Так как данных предоставленных орагнизаторами явно недостаточно для того чтобы обучить полноценную языковую модель, для каждого из 5 языков были загружены параллельные корпуса субтитров. (http://opus.nlpl.eu/OpenSubtitles-v2016.php) Данные можно также найти на сервере nlp1 в папке `voronov/data/OpenSubtitles`.

In [0]:
# this is for colab skip if you don't need to connect to drive)
import os
from google.colab import drive
drive.mount('/content/gdrive')

course = 'en_pt'
path_to_corpora = os.path.join('/content/gdrive/My Drive/data/work/Panchenko/corpora/OpenSubtitles/', course)
path_to_duolingo = os.path.join('/content/gdrive/My Drive/data/work/Panchenko/duolingo/data/', course)
path_to_model = os.path.join('/content/gdrive/My Drive/data/work/Panchenko/language_models', course)

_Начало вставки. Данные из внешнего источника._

(* ===== verification/SdJwtIssue.v ===== *)
(** * Issuing SD-JWT credentials

    [pkg/sdjwtvc]: [MakeCredential] and what it calls ([methods.go]).  The claims are one tree that the functions
    rewrite; each returns it rewritten.  Salts and decoy digests come from the
    random source and are arguments: [salt i] are the bytes of the [i]-th draw
    of [generateSalt], [decoy path i] those of the [i]-th decoy for the object
    at [path]. *)

From S2P Require Import Prelude GoStrings Base64 GoValue Utf8 Json Jwt SdJwt SdJwtVerify.

Record VctmClaim := mkVctmClaim { Path : list (option string); SD : string; Mandatory : bool }.
Record VCTM := mkVCTM { vctm_VCT : string; vctm_Claims : list VctmClaim }.

Inductive issue_error :=
| BadHash | EmptyPath | NilInPath | NilName | NonObject | ReservedName | MarshalFailed
| ShortArrayPath | NotAnArray | PathNotFound | SdNotArray | DuplicateDigest (h : string).

(** ** Order *)

(** One pass of the exchange sort: [x] sits at position [i] while the rest is
    scanned, and changes places with every deeper claim. *)
Fixpoint exchange_pass (x : VctmClaim) (l : list VctmClaim) : VctmClaim * list VctmClaim :=
  match l with
  | [] => (x, [])
  | y :: l =>
      if bool_decide (length (Path x) < length (Path y))%nat
      then let '(z, l') := exchange_pass y l in (z, x :: l')
      else let '(z, l') := exchange_pass x l in (z, y :: l')
  end.

Fixpoint exchange_sort (n : nat) (l : list VctmClaim) : list VctmClaim :=
  match n, l with
  | S n, x :: l => let '(z, l') := exchange_pass x l in z :: exchange_sort n l'
  | _, _ => []
  end.

Definition sortClaimsByDepth (claims : list VctmClaim) : list VctmClaim := exchange_sort (length claims) claims.

Section issue.
Context `{JSON} `{Hashes}.
Variable h : string → string.          (* the hash function *)
Variable salt : nat → string.
Variable decoy : list string → nat → string.
Variable mixed : list json → list json.

(** The encoded disclosure and its digest, with what they are made of *)
Definition make_disclosure (s name : string) (v : json) (array : bool) : option Disclosure :=
  '(hash, raw) ← Discloser_Hash h (mkDiscloser s name v array);
  Some (mkDisclosure s name v raw hash).

(** ** Hiding an object's member *)

Fixpoint processClaimPath (s : string) (m : jobject) (path : list (option string)) :
    result issue_error (option (jobject * Disclosure)) :=
  match path with
  | [] => Err EmptyPath
  | [Some name] =>
      if bool_decide (name = "_sd" ∨ name = "...") then Err ReservedName else
      match m !! name with
      | None => Ok None
      | Some v =>
          match make_disclosure s name v false with
          | None => Err MarshalFailed
          | Some d => Ok (Some (delete name m, d))
          end
      end
  | [None] => Err NilName
  | Some k :: rest =>
      match m !! k with
      | None => Ok None
      | Some (JObj sub) =>
          r ← processClaimPath s sub rest;
          Ok (match r with Some (sub', d) => Some (<[k := JObj sub']> m, d) | None => None end)
      | Some _ => Err NonObject
      end
  | None :: _ => Err NilInPath
  end.

Fixpoint addHashToPath (m : jobject) (path : list (option string)) (hash : string) : result issue_error jobject :=
  match path with
  | [] =>
      match m !! "_sd" with
      | None => Ok (<["_sd" := JArr [JStr hash]]> m)
      | Some (JArr l) =>
          if existsb (fun e => match e with JStr s => bool_decide (s = hash) | _ => false end) l
          then Err (DuplicateDigest hash)
          else Ok (<["_sd" := JArr (l ++ [JStr hash])]> m)
      | Some _ => Err SdNotArray
      end
  | None :: _ => Err NilInPath
  | Some k :: rest =>
      match m !! k with
      | None => Err PathNotFound
      | Some (JObj sub) => sub' ← addHashToPath sub rest hash; Ok (<[k := JObj sub']> m)
      | Some _ => Err NonObject
      end
  end.

(** ** Hiding the elements of an array *)

Definition marker_of (hash : string) : json := JObj {["..." := JStr hash]}.

Fixpoint disclose_elements (i : nat) (l : list json) : option (list Disclosure) :=
  match l with
  | [] => Some []
  | e :: l => d ← make_disclosure (b64 (salt i)) "" e true; ds ← disclose_elements (S i) l; Some (d :: ds)
  end.

(** The Go function joins the disclosures with [~] and its caller splits them
    again ([raws_split]). *)
Fixpoint processArrayElementPath (i : nat) (m : jobject) (path : list (option string)) :
    result issue_error (option (jobject * list Disclosure)) :=
  match path with
  | [] | [_] => Err ShortArrayPath
  | [Some name; _] =>
      match m !! name with
      | None => Ok None
      | Some (JArr l) =>
          match disclose_elements i l with
          | None => Err MarshalFailed
          | Some ds => Ok (Some (<[name := JArr (map (fun d => marker_of (Hash d)) ds)]> m, ds))
          end
      | Some _ => Err NotAnArray
      end
  | [None; _] => Err NilName
  | Some k :: rest =>
      match m !! k with
      | None => Ok None
      | Some (JObj sub) =>
          r ← processArrayElementPath i sub rest;
          Ok (match r with Some (sub', ds) => Some (<[k := JObj sub']> m, ds) | None => None end)
      | Some _ => Err NonObject
      end
  | None :: _ => Err NilInPath
  end.

(** ** All claims *)

Definition is_array_path (path : list (option string)) : bool :=
  match last path with Some None => true | _ => false end.

Definition process_claim (c : VctmClaim) (data : jobject) (made : list Disclosure) :
    result issue_error (jobject * list Disclosure) :=
  if negb (bool_decide (SD c = "always")) || bool_decide (Path c = []) then Ok (data, made) else
  if is_array_path (Path c) then
    r ← processArrayElementPath (length made) data (Path c);
    Ok (match r with Some (data', ds) => (data', (made ++ ds)%list) | None => (data, made) end)
  else
    r ← processClaimPath (b64 (salt (length made))) data (Path c);
    match r with
    | None => Ok (data, made)
    | Some (data', d) =>
        if str_empty (Raw d) then Ok (data', made) else
        data'' ← addHashToPath data' (removelast (Path c)) (Hash d);
        Ok (data'', (made ++ [d])%list)
    end.

Fixpoint process_claims (cs : list VctmClaim) (data : jobject) (made : list Disclosure) :
    result issue_error (jobject * list Disclosure) :=
  match cs with
  | [] => Ok (data, made)
  | c :: cs => '(data, made) ← process_claim c data made; process_claims cs data made
  end.

(** [addDecoyDigestsRecursive]; [generateDecoyDigest] hashes 32 random bytes *)
Definition decoys (count : nat) (path : list string) : list string :=
  map (fun i => digest h (decoy path i)) (seq 0 count).

Definition append_decoys (count : nat) (path : list string) (m : jobject) : jobject :=
  match m !! "_sd" with
  | Some (JArr l) => <["_sd" := JArr (l ++ map JStr (decoys count path))]> m
  | _ => m
  end.

Fixpoint add_decoys (count : nat) (v : json) : list string → json :=
  match v with
  | JObj m => fun path => JObj (append_decoys count path (map_imap (fun k f => Some (f (path ++ [k])%list)) (add_decoys count <$> m)))
  | v => fun _ => v
  end.

(** ** Sorted digests *)

Fixpoint insert_str (s : string) (l : list string) : list string :=
  match l with
  | [] => [s]
  | t :: l => if String.leb s t then s :: t :: l else t :: insert_str s l
  end.
Definition sort_strs (l : list string) : list string := foldr insert_str [] l.

(** [sort.Slice] by the strings.  With anything else in the array the
    comparison is not an order, and [mixed] is what [sort.Slice] makes of it. *)
Definition sortSDArray (l : list json) : list json :=
  if forallb (fun e => match e with JStr _ => true | _ => false end) l then map JStr (sort_strs (omap as_str l)) else mixed l.

Definition sort_sd (m : jobject) : jobject :=
  match m !! "_sd" with Some (JArr l) => <["_sd" := JArr (sortSDArray l)]> m | _ => m end.

(** [shuffleSDArrays]: objects, and objects that are elements of a member *)
Fixpoint shuffleSDArrays (v : json) : json :=
  match v with
  | JObj m => JObj (sort_sd (shuffleSDArrays <$> m))
  | JArr l => JArr (map (fun e => match e with JObj _ => shuffleSDArrays e | _ => e end) l)
  | v => v
  end.

(** [MakeCredential]; [algName] is the registered name of [h].
    [make_credential] keeps the disclosures it encodes. *)
Definition make_credential (algName : string) (data : jobject) (vctm : VCTM) (decoyCount : Z) :
    result issue_error (json * list Disclosure) :=
  '(data, made) ← process_claims (sortClaimsByDepth (vctm_Claims vctm)) (<["_sd_alg" := JStr algName]> data) [];
  let tree := if bool_decide (0 < decoyCount) then add_decoys (Z.to_nat decoyCount) (JObj data) [] else JObj data in
  Ok (shuffleSDArrays tree, made).

Definition MakeCredential (algName : string) (data : jobject) (vctm : VCTM) (decoyCount : Z) :
    result issue_error (json * list string) :=
  '(tree, made) ← make_credential algName data vctm decoyCount; Ok (tree, map Raw made).
End issue.

(** [getHashAlgorithmName]: by size, then by the digest of a test text *)
Definition getHashAlgorithmName `{Hashes} (size : Z) (sum : string → string) : option string :=
  if bool_decide (size = 32) then
    Some (if bool_decide (sum "test" = hash_sum "sha-256" "test") then "sha-256" else
          if bool_decide (sum "test" = hash_sum "sha3-256" "test") then "sha3-256" else "sha-256")
  else if bool_decide (size = 48) then Some "sha-384"
  else if bool_decide (size = 64) then
    Some (if bool_decide (sum "test" = hash_sum "sha-512" "test") then "sha-512" else
          if bool_decide (sum "test" = hash_sum "sha3-512" "test") then "sha3-512" else "sha-512")
  else if bool_decide (size = 28) then Some "sha-224" else None.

Drive already mounted at /content/gdrive; to attempt to forcibly remount, call drive.mount("/content/gdrive", force_remount=True).


In [0]:
os.chdir(path_to_corpora) 

In [0]:
!wget http://opus.nlpl.eu/download.php?f=OpenSubtitles/v2016/moses/en-ko.txt.zip
!unzip  'download.php?f=OpenSubtitles%2Fv2016%2Fmoses%2Fen-ko.txt.zip'

--2020-03-25 14:12:00--  http://opus.nlpl.eu/download.php?f=OpenSubtitles/v2016/moses/en-ko.txt.zip
Resolving opus.nlpl.eu (opus.nlpl.eu)... 193.166.25.9
Connecting to opus.nlpl.eu (opus.nlpl.eu)|193.166.25.9|:80... connected.
HTTP request sent, awaiting response... 302 Found
Location: https://object.pouta.csc.fi/OPUS-OpenSubtitles/v2016/moses/en-ko.txt.zip [following]
--2020-03-25 14:12:00--  https://object.pouta.csc.fi/OPUS-OpenSubtitles/v2016/moses/en-ko.txt.zip
Resolving object.pouta.csc.fi (object.pouta.csc.fi)... 86.50.254.18, 86.50.254.19
Connecting to object.pouta.csc.fi (object.pouta.csc.fi)|86.50.254.18|:443... connected.
HTTP request sent, awaiting response... 200 OK
Length: 12433629 (12M) [application/zip]
Saving to: ‘download.php?f=OpenSubtitles%2Fv2016%2Fmoses%2Fen-ko.txt.zip’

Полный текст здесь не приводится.